Imagine entrar numa sala cirúrgica e perceber que não há médicos, enfermeiros ou residentes. Apenas um robô, com sensores, câmeras e algoritmos. E ele não está esperando instruções. Está fazendo a cirurgia — sozinho. Essa cena que parece saída de um filme futurista tornou-se realidade recentemente com a realização da primeira cirurgia autônoma do mundo. Sim, sem mãos humanas, sem controle remoto, sem assistência. Só máquina.
Foi nos Estados Unidos, por meio do robô SRT-H, da Universidade Johns Hopkins. Ele realizou uma colecistectomia, removendo a vesícula biliar com precisão milimétrica e seguindo todas as etapas cirúrgicas como um cirurgião experiente. Mas a pergunta que ecoa agora é: estamos diante de uma revolução ou de um dilema ético profundo?
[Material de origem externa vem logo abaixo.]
(** ** P_hash *)

(** A working space whose contexts exist, and one whose HMAC state has a message. *)
Record space_ok ws : Prop := {
  so_hmac : hmac_alloc (p_hash ws);
  so_digest0 : zlen (digest0 ws) = S2N_MAX_DIGEST_LEN;
  so_digest1 : zlen (digest1 ws) = S2N_MAX_DIGEST_LEN;
}.
Record space_has alg secret (o : option (list Z)) ws : Prop := {
  sh_mac : mac_is alg secret o (p_hash ws);
  sh_digest0 : zlen (digest0 ws) = S2N_MAX_DIGEST_LEN;
  sh_digest1 : zlen (digest1 ws) = S2N_MAX_DIGEST_LEN;
}.

Lemma space_has_ok alg secret o ws : space_has alg secret o ws -> space_ok ws.
Proof. intros [[Hk _] ? ?]. split; [by eapply keyed_alloc|done..]. Qed.

Lemma wp_space_update w ws alg secret m bs Q E :
  space_has alg secret (Some m) ws -> zlen secret < 2 ^ 32 -> zlen m <= 2 ^ 32 -> zlen bs <= MAX_UPDATE ->
  (forall ws', space_has alg secret (Some (m ++ bs)) ws' -> digest0 ws' = digest0 ws -> Q tt w ws') ->
  (forall e ws', hash_failure w e -> E e w ws') -> wp (s2n_hmac_p_hash_update bs) (w, ws) Q E.
Proof.
  intros [Hm H0 H1] Hs Hl Hbs HQ HE'. destruct (key_lengths alg secret Hs) as [Hik _]. assert (MAX_UPDATE = 17535) by done.
  apply wp_zoom, (wp_hmac_update_ok _ _ alg secret m); [done|done|lia| |by intros; apply HE'].
  intros s' Hs'. by apply HQ.
Qed.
Olha só como foi o processo para chegar nisso. O robô aprendeu por imitação — assistindo a vídeos de cirurgias, analisando textos explicativos e incorporando correções ao longo do tempo. Além disso, respondeu a comandos por voz e se adaptou à anatomia do paciente como se tivesse décadas de prática. Tudo isso parece brilhante. Mas o que está em jogo não é apenas a eficiência técnica. É o impacto humano. Podemos confiar a vida a uma máquina? E se algo sair do esperado — quem assume a responsabilidade? Contudo, sempre faço uma analogia com carros autônomos. Muitos têm medo de andar neles. Por outro lado, eles não tomam bebida alcoólica, não se distraem no celular e não infringem a lei de trânsito como os humanos, podendo ser, portanto, mais seguros.
Mas estamos falando de medicina, e essa área sempre foi um território onde ciência e sensibilidade se encontram. A decisão de cortar, manipular e suturar envolve não apenas protocolos, mas intuição, experiência e até compaixão. Um robô pode medir batimentos cardíacos, mas será que poderia sentir o medo no olhar do paciente? Cientistas estão trabalhando nisso – na sensibilidade das máquinas.
Se esse ritmo continuar, é bem possível que daqui cem anos poderemos ver cirurgias realizadas por robôs com base em dados genéticos individuais. Diagnósticos poderão ser instantâneos, feitos por sensores corporais que detectam doenças antes mesmo dos sintomas. Nanorrobôs poderão fazer reparos internos em tempo real. As consultas médicas poderão ocorrer por hologramas, sem que o paciente precise sair de casa… e muitas outras coisas.
Parece fascinante e inevitável, creio eu. Mas será que a medicina do futuro vai ser mais humanizada ou mais automatizada? Ou as duas opções? Talvez, uma das coisas que devemos considerar é que tudo o que essas máquinas fazem, são baseadas no comportamento humano. Inclusive muitas invenções são construídas com base no funcionamento de organismos orgânicos — que é perfeito, não é mesmo! Portanto, se as máquinas procuram nos copiar, quem sabe não copiem aquilo que somos bons.
Na verdade, as tecnologias sempre salvaram e podem continuar a salvar vidas. Veja, se não fossem os desfibriladores, centenas de milhares de pessoas morreriam por infarto todos os dias, mas essa máquina pode adiar uma parada cardíaca fatal. E democratizar o acesso à essas tecnologias é estender a vida.
Talvez o grande desafio dos próximos anos não seja construir robôs cirurgiões mais eficazes — mas construir máquinas cada vez mais parecidas com os humanos bons.